Each line below that includes "other" counts once; report the total and nothing more.
—————
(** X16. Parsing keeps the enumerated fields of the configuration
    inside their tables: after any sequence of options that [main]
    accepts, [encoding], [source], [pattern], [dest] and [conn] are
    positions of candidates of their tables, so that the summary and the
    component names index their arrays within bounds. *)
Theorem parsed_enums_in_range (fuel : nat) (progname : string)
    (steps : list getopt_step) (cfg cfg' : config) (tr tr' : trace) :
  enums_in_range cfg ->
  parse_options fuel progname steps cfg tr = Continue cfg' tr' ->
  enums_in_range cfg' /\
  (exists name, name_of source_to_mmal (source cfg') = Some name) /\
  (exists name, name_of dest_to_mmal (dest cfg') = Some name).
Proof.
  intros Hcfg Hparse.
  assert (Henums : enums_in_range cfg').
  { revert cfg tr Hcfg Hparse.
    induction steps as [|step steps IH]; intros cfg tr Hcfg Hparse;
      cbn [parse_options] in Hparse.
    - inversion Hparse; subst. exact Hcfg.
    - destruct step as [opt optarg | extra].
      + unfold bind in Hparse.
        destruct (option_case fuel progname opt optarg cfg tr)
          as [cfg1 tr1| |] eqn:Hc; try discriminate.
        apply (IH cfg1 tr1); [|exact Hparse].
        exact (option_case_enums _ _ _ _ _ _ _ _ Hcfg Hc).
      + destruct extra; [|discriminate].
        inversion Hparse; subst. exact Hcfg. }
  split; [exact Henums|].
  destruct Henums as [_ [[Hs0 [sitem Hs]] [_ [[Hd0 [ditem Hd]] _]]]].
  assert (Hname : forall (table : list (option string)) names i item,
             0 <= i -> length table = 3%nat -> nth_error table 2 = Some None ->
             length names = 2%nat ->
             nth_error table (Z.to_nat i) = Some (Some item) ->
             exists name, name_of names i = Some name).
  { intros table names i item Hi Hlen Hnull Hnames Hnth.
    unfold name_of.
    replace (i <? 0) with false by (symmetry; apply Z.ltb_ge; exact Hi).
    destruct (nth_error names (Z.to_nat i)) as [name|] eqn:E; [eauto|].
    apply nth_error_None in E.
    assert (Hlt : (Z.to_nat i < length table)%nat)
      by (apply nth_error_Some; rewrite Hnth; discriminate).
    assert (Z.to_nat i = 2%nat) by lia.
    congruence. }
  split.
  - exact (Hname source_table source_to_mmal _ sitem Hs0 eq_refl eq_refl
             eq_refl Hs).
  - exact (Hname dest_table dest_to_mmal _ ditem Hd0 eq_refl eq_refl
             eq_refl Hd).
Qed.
—————
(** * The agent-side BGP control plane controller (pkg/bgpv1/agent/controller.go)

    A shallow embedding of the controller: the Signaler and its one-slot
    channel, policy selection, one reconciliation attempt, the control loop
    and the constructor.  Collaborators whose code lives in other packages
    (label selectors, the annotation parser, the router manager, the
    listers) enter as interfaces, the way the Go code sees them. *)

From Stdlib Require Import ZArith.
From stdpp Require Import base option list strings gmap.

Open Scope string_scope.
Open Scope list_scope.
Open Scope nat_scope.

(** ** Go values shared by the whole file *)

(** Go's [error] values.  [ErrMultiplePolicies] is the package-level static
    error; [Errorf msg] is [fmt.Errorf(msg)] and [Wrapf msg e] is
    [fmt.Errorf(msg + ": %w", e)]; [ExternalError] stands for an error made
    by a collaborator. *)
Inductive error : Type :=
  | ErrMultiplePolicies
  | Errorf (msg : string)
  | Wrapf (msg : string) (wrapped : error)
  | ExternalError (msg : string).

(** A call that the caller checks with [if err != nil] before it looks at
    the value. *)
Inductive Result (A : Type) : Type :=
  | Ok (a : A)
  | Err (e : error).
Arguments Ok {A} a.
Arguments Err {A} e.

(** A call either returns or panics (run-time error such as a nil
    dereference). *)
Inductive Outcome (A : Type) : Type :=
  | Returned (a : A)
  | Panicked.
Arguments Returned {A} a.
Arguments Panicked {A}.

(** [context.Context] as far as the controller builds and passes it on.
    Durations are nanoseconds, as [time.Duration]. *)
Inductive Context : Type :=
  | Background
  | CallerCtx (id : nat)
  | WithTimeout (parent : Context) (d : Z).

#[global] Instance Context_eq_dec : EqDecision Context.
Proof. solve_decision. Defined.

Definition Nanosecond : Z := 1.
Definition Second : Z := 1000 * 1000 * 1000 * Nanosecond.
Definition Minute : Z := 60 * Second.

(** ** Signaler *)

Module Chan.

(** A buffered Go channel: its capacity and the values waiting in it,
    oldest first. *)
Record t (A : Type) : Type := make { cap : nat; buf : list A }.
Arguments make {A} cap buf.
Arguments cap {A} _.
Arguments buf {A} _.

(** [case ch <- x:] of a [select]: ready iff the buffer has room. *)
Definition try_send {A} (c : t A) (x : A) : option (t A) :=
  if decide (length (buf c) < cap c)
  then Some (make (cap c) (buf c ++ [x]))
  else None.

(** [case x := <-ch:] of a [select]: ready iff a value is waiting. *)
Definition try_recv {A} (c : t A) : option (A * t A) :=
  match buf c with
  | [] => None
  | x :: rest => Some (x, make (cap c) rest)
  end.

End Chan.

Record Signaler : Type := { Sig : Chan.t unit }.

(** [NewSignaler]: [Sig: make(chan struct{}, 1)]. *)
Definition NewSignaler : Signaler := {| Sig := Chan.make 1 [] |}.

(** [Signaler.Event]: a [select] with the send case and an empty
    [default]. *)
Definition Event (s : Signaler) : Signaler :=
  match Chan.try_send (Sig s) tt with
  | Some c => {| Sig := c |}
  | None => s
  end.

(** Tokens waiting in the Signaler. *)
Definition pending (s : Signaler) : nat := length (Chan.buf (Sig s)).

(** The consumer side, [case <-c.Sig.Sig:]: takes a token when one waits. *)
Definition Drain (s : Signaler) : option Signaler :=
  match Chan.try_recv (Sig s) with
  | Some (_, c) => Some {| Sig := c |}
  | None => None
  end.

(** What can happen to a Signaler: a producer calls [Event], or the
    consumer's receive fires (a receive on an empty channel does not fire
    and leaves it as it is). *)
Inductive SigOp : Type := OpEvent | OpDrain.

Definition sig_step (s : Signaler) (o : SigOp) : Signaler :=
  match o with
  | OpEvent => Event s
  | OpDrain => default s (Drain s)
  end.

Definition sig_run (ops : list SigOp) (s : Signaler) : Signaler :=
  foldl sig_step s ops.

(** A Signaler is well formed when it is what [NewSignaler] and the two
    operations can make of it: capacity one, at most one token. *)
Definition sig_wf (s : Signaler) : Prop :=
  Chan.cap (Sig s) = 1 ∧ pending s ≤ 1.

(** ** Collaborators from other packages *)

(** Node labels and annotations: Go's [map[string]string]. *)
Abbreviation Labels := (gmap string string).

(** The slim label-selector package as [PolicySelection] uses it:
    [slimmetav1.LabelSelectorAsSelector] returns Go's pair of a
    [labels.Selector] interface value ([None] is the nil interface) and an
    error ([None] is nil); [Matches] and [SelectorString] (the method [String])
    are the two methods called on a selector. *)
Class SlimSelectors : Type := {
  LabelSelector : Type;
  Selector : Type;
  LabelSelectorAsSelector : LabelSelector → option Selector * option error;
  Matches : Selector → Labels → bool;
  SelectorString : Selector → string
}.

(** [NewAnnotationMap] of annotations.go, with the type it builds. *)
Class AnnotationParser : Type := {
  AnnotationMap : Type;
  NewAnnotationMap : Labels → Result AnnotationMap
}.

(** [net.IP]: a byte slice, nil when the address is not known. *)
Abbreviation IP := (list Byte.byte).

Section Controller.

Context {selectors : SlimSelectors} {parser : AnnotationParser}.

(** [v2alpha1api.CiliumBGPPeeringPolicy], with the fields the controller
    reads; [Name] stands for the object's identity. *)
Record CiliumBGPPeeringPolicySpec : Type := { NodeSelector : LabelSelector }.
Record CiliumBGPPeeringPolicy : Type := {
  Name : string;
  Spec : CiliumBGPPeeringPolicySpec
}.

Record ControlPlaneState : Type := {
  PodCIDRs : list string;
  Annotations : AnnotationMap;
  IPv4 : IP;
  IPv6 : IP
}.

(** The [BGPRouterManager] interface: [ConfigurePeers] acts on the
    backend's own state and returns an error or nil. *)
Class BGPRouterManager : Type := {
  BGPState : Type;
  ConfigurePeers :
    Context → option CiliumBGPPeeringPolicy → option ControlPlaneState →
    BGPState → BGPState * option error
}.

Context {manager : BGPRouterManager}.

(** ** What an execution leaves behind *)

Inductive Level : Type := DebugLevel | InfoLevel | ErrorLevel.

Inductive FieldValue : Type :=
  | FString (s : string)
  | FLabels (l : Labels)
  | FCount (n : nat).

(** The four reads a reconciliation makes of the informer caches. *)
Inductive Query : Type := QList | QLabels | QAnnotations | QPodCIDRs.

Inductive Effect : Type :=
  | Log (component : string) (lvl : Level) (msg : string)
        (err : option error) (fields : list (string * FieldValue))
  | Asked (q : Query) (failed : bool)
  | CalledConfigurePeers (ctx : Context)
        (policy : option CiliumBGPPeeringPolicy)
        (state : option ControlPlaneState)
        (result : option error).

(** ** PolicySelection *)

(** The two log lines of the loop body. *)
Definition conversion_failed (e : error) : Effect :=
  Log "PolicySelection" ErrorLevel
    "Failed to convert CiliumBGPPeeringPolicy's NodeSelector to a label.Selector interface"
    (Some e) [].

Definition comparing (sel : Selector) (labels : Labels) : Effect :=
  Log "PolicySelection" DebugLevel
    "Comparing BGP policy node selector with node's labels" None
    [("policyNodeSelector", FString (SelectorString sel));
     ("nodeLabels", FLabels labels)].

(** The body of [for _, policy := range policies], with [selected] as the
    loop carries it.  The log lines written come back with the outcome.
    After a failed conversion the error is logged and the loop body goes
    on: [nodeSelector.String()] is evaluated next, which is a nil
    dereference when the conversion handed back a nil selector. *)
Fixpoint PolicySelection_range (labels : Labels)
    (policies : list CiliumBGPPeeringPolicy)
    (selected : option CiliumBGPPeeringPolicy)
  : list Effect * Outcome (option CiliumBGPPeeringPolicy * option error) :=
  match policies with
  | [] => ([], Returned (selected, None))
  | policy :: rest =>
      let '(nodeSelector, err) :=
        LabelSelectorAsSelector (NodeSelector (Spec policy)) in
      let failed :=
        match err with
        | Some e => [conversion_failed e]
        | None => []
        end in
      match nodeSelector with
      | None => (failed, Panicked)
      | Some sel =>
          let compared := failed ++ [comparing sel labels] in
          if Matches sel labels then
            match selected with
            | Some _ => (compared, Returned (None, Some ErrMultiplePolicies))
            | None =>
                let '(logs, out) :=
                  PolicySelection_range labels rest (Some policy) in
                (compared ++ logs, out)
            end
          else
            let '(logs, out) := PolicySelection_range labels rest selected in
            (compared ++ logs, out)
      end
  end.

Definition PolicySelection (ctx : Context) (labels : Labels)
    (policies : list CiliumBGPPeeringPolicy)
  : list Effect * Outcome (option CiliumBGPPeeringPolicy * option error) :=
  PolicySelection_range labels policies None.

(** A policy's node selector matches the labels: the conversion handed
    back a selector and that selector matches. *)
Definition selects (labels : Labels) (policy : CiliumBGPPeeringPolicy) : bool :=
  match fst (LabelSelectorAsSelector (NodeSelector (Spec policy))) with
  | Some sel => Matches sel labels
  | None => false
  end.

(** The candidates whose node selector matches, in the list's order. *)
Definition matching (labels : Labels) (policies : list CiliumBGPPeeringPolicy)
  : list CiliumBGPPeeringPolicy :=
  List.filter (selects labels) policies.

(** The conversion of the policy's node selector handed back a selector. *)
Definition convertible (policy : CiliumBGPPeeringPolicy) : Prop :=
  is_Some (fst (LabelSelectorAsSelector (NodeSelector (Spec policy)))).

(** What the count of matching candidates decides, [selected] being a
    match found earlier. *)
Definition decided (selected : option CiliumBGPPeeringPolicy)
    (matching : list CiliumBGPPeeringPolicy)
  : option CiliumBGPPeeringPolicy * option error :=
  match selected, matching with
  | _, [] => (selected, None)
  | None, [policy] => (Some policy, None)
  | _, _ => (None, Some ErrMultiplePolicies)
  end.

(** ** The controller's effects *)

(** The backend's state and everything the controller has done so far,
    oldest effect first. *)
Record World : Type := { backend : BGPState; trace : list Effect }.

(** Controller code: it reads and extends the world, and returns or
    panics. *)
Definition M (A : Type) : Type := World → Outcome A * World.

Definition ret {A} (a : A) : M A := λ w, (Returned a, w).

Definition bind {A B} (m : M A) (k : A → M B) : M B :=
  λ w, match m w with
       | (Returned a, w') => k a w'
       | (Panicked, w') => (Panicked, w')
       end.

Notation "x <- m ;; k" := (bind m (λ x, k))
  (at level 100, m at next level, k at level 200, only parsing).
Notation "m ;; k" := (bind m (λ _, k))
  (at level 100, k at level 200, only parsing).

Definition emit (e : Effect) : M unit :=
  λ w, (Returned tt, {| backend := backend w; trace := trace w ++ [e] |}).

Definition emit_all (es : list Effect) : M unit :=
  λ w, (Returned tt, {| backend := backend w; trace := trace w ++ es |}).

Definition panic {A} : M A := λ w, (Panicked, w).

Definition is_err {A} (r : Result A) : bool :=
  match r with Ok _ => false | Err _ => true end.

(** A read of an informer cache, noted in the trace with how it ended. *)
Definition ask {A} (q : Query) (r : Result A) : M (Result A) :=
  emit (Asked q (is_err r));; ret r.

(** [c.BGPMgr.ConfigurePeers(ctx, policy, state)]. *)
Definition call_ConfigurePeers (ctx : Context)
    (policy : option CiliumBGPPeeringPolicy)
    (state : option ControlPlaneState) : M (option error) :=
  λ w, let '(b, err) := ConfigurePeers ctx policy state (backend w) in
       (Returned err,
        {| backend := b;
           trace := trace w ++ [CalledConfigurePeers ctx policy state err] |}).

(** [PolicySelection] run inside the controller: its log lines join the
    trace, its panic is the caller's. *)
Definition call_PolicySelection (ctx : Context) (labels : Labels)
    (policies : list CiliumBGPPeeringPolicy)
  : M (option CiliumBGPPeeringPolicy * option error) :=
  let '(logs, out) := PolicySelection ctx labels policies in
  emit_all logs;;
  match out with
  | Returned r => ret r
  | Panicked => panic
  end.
—————
Solution to this task —
2